Records contained in a dataset
========================

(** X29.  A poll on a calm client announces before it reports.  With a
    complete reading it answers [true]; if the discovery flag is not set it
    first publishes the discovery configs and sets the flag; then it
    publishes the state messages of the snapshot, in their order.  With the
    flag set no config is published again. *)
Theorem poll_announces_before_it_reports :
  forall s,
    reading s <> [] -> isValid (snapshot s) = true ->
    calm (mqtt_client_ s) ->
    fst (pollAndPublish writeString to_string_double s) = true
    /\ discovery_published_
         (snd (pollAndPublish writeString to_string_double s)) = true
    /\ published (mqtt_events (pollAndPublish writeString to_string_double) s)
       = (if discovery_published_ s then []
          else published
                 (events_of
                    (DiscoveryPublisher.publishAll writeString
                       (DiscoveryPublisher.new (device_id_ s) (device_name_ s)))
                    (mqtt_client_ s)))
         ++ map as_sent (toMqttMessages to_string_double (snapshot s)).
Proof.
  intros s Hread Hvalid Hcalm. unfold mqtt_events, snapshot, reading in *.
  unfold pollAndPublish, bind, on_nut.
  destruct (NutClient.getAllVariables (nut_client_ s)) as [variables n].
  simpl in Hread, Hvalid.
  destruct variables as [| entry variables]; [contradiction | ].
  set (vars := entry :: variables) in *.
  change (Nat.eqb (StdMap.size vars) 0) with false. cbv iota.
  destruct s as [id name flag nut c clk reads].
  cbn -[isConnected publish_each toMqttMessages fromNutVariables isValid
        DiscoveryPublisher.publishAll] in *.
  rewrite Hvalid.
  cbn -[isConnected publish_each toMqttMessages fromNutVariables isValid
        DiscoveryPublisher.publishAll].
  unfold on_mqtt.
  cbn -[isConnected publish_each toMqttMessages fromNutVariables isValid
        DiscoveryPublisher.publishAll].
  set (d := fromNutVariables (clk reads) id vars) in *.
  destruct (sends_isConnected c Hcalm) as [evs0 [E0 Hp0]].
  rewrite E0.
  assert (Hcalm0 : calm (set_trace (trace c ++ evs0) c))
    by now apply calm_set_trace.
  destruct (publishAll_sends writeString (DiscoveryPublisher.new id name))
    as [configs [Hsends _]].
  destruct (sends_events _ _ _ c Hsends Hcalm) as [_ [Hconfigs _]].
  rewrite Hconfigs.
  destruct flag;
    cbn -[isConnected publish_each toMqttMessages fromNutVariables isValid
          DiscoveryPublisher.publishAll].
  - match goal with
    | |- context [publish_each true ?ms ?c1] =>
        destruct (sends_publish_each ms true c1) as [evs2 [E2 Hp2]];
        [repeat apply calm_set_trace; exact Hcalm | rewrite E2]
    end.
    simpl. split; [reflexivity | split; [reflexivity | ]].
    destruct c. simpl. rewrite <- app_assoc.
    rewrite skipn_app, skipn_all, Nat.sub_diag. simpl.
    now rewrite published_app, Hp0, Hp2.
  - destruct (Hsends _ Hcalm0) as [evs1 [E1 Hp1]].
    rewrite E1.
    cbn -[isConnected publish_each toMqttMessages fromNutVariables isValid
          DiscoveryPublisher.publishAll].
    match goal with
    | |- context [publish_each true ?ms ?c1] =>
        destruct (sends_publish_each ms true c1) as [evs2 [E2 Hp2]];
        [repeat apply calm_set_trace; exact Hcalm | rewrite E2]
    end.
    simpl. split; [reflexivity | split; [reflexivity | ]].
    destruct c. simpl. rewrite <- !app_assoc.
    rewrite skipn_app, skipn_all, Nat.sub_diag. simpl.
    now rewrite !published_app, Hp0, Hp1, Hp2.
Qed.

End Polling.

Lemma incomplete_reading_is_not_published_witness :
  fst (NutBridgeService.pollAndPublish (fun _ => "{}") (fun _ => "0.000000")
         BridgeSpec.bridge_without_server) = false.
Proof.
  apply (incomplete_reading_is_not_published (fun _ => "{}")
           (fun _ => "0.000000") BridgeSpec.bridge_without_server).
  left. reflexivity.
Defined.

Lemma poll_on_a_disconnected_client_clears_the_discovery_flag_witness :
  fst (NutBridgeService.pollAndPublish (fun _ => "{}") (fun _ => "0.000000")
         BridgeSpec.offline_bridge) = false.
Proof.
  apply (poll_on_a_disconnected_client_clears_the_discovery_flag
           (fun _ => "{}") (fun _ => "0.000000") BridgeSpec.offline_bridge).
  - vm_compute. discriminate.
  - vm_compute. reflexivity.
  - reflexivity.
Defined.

========================

Directions for this task
Each record above has to be printed again, word for word.

Exercise result
(** X29.  A poll on a calm client announces before it reports.  With a
    complete reading it answers [true]; if the discovery flag is not set it
    first publishes the discovery configs and sets the flag; then it
    publishes the state messages of the snapshot, in their order.  With the
    flag set no config is published again. *)
Theorem poll_announces_before_it_reports :
  forall s,
    reading s <> [] -> isValid (snapshot s) = true ->
    calm (mqtt_client_ s) ->
    fst (pollAndPublish writeString to_string_double s) = true
    /\ discovery_published_
         (snd (pollAndPublish writeString to_string_double s)) = true
    /\ published (mqtt_events (pollAndPublish writeString to_string_double) s)
       = (if discovery_published_ s then []
          else published
                 (events_of
                    (DiscoveryPublisher.publishAll writeString
                       (DiscoveryPublisher.new (device_id_ s) (device_name_ s)))
                    (mqtt_client_ s)))
         ++ map as_sent (toMqttMessages to_string_double (snapshot s)).
Proof.
  intros s Hread Hvalid Hcalm. unfold mqtt_events, snapshot, reading in *.
  unfold pollAndPublish, bind, on_nut.
  destruct (NutClient.getAllVariables (nut_client_ s)) as [variables n].
  simpl in Hread, Hvalid.
  destruct variables as [| entry variables]; [contradiction | ].
  set (vars := entry :: variables) in *.
  change (Nat.eqb (StdMap.size vars) 0) with false. cbv iota.
  destruct s as [id name flag nut c clk reads].
  cbn -[isConnected publish_each toMqttMessages fromNutVariables isValid
        DiscoveryPublisher.publishAll] in *.
  rewrite Hvalid.
  cbn -[isConnected publish_each toMqttMessages fromNutVariables isValid
        DiscoveryPublisher.publishAll].
  unfold on_mqtt.
  cbn -[isConnected publish_each toMqttMessages fromNutVariables isValid
        DiscoveryPublisher.publishAll].
  set (d := fromNutVariables (clk reads) id vars) in *.
  destruct (sends_isConnected c Hcalm) as [evs0 [E0 Hp0]].
  rewrite E0.
  assert (Hcalm0 : calm (set_trace (trace c ++ evs0) c))
    by now apply calm_set_trace.
  destruct (publishAll_sends writeString (DiscoveryPublisher.new id name))
    as [configs [Hsends _]].
  destruct (sends_events _ _ _ c Hsends Hcalm) as [_ [Hconfigs _]].
  rewrite Hconfigs.
  destruct flag;
    cbn -[isConnected publish_each toMqttMessages fromNutVariables isValid
          DiscoveryPublisher.publishAll].
  - match goal with
    | |- context [publish_each true ?ms ?c1] =>
        destruct (sends_publish_each ms true c1) as [evs2 [E2 Hp2]];
        [repeat apply calm_set_trace; exact Hcalm | rewrite E2]
    end.
    simpl. split; [reflexivity | split; [reflexivity | ]].
    destruct c. simpl. rewrite <- app_assoc.
    rewrite skipn_app, skipn_all, Nat.sub_diag. simpl.
    now rewrite published_app, Hp0, Hp2.
  - destruct (Hsends _ Hcalm0) as [evs1 [E1 Hp1]].
    rewrite E1.
    cbn -[isConnected publish_each toMqttMessages fromNutVariables isValid
          DiscoveryPublisher.publishAll].
    match goal with
    | |- context [publish_each true ?ms ?c1] =>
        destruct (sends_publish_each ms true c1) as [evs2 [E2 Hp2]];
        [repeat apply calm_set_trace; exact Hcalm | rewrite E2]
    end.
    simpl. split; [reflexivity | split; [reflexivity | ]].
    destruct c. simpl. rewrite <- !app_assoc.
    rewrite skipn_app, skipn_all, Nat.sub_diag. simpl.
    now rewrite !published_app, Hp0, Hp1, Hp2.
Qed.

End Polling.

Lemma incomplete_reading_is_not_published_witness :
  fst (NutBridgeService.pollAndPublish (fun _ => "{}") (fun _ => "0.000000")
         BridgeSpec.bridge_without_server) = false.
Proof.
  apply (incomplete_reading_is_not_published (fun _ => "{}")
           (fun _ => "0.000000") BridgeSpec.bridge_without_server).
  left. reflexivity.
Defined.

Lemma poll_on_a_disconnected_client_clears_the_discovery_flag_witness :
  fst (NutBridgeService.pollAndPublish (fun _ => "{}") (fun _ => "0.000000")
         BridgeSpec.offline_bridge) = false.
Proof.
  apply (poll_on_a_disconnected_client_clears_the_discovery_flag
           (fun _ => "{}") (fun _ => "0.000000") BridgeSpec.offline_bridge).
  - vm_compute. discriminate.
  - vm_compute. reflexivity.
  - reflexivity.
Defined.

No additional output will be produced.